IMO, it's not such a horrible thing in some cases. I usually prefer native applications for anything that I'll be using regularly... But electron apps can be incredibly handy for one-off utilities. To give an example I'm personally familiar with: I occasionally use Etcher [0] to burn images to USB and SD cards. I've used it on macOS 10.12, Windows 10, and Ubuntu 17.04 without any issues! The most famous native alternative I'm familiar with is UNetbootin, which didn't seem to work on macOS when I last tried it. Of course, on macOS and Ubuntu I also have the option of using the terminal, which requires me to look up or remember the platform-specific way of listing all disks, identifying the target, unmounting it, and copying the image.

[0] https://etcher.io


That's all fair. I don't like bloat either. I'd suggest the ecosystem is more to blame than individuals devs. Apple and Google could do more to fix this problem than anyone else. It's too easy to make a basic app that's large, and it takes too much effort to get the file sizes down. If it were easier to make a small app than a large one, apps would be smaller.

The real problem is economic, which is why I brought up food & gas. We are optimizing them slowly, but it's not happening quickly because it takes too much effort and consumers don't care enough. You're right that not optimizing is externalizing the waste onto consumers, and that user waste happens at a vastly different scale than developer waste. Which is why if consumers made a big enough stink, the problems would get fixed more quickly.


I agree with everything you wrote here. I too see the problem as primarily systemic.

The problem here is also that users are kind of "captive consumers" of software; i.e. more often than not, there's no other choice besides either using or not using a piece of software. And even if there is a choice, it's usually between two or three pieces of softare, all competing with each other on shiny features and accumulating bloat at tremendous speed.

The frustration is there though; it shows in the rare cases when there is a partial choice. For instance, I know plenty of people who refuse to use Facebook app because of the battery usage, and instead choose to go to Facebook mobile site (which is objectively more annoying and less user-friendly than the app).

> Which is why if consumers made a big enough stink, the problems would get fixed more quickly.

Which is why I do my part in making the stink, complaining about the bloat and waste in places where both users and developers can hear, besides trying to ensure my own backyard (at work and otherwise) is as bloat-free as possible. I guess that's the best I can think of without going into full advocacy mode.


Well, since the problem is economic, the stink has to be economic.
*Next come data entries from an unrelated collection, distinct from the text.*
(** C40: What becomes of the charging functions of an SAA or a PPR that is built and
    read back, for any number of them: with two CCFs or more and fewer than two
    ECFs the builders read past the vector of ECFs; in every other case what is
    read back is the first two CCFs with the first two ECFs if there are two CCFs
    and only the first ECF if not, so that a second ECF beside fewer than two CCFs,
    and any third function, is dropped.  So exactly the addresses with at most two
    of each kind, and two of one if and only if two of the other, round-trip.  The
    user data round-trips beside them. *)
Theorem charging_addrs_roundtrip c rc vendor experimental impi xml wildcard state :
  (~ reads_past_ecfs c ->
   exists saa ppr,
     server_assignment_answer rc vendor experimental xml c wildcard = Some saa /\
     push_profile_request impi xml c state = Some ppr /\
     charging_addrs saa = (negb (addrs_empty c), charging_kept c) /\
     charging_addrs ppr = (negb (addrs_empty c), charging_kept c) /\
     get_str_from_avp USER_DATA saa = Some xml /\
     get_str_from_avp USER_DATA ppr = (if str_empty xml then None else Some xml)) /\
  (reads_past_ecfs c ->
   server_assignment_answer rc vendor experimental xml c wildcard = None /\
   push_profile_request impi xml c state = None) /\
  (charging_representable c <-> ~ reads_past_ecfs c /\ charging_kept c = c).
Proof.
  split; [|split; [|apply representable_kept]].
  - intros Hc.
    destruct (charging_information_read c
      [if rc =? 0 then
         group EXPERIMENTAL_RESULT [i32 EXPERIMENTAL_RESULT_CODE experimental; u32 VENDOR_ID vendor]
       else i32 RESULT_CODE rc; str USER_DATA xml]
      (add_if (negb (str_empty wildcard)) [str WILDCARDED_PUBLIC_IDENTITY wildcard])
      SERVER_ASSIGNMENT_ANSWER Hc) as (ci & Eci & Hsaa); [by destruct (rc =? 0)|by destruct wildcard|].
    destruct (charging_information_read c
      ([str USER_NAME impi] ++ add_if (negb (str_empty xml)) [str USER_DATA xml] ++
       [i32 AUTH_SESSION_STATE state]) [] PUSH_PROFILE_REQUEST Hc) as (ci' & Eci' & Hppr);
      [by destruct xml|done|].
    rewrite Eci in Eci'. injection Eci' as <-. pose proof (charging_no_data _ _ Eci) as Hu.
    unfold server_assignment_answer, push_profile_request. rewrite Eci. simpl mbind.
    eexists _, _. split; [done|]. split; [done|]. split; [exact Hsaa|].
    split; [by rewrite app_nil_r, <- !app_assoc in Hppr|].
    split; read_avps; rewrite ?Hu; [by destruct (rc =? 0)|by destruct xml].
  - intros Hc%charging_past. unfold server_assignment_answer, push_profile_request. by rewrite Hc.
Qed.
For consumers to make a stink, it means they have to withhold their money and stop purchasing wasteful products, not voice their complaints after purchasing.

Despite how much time we all spend solving problems we fear we have but don't really have, most devs don't actually have the option to spend significant portions of their time optimizing, even if they want to. I've been exposed to squeezing large games down onto a Wii console because it was a requirement to ship, but not because we cared about bloat. We did care about bloat, btw, but we didn't spend anywhere near as much time reducing file sizes on the PS3 as on the Wii, even though we could. It was an organizational decision that I had almost no control over.


Gamedev plays by different rules. You guys work too hard already :). I was thinking more about regular run-of-the-mill app and webdev.

> For consumers to make a stink, it means they have to withhold their money and stop purchasing wasteful products, not voice their complaints after purchasing.

Yeah, but that's not easy to do either. I added that point in the ninja-edit to my previous comment. In my experience, in many areas consumers don't really have any real choice. I.e. you choose from what is available on the market, not from the space of all possible products. There is no good line for getting feedback from consumers to producers about options not explored, or even about the reason you refrain from buying something. Again, I currently have no idea how to approach this.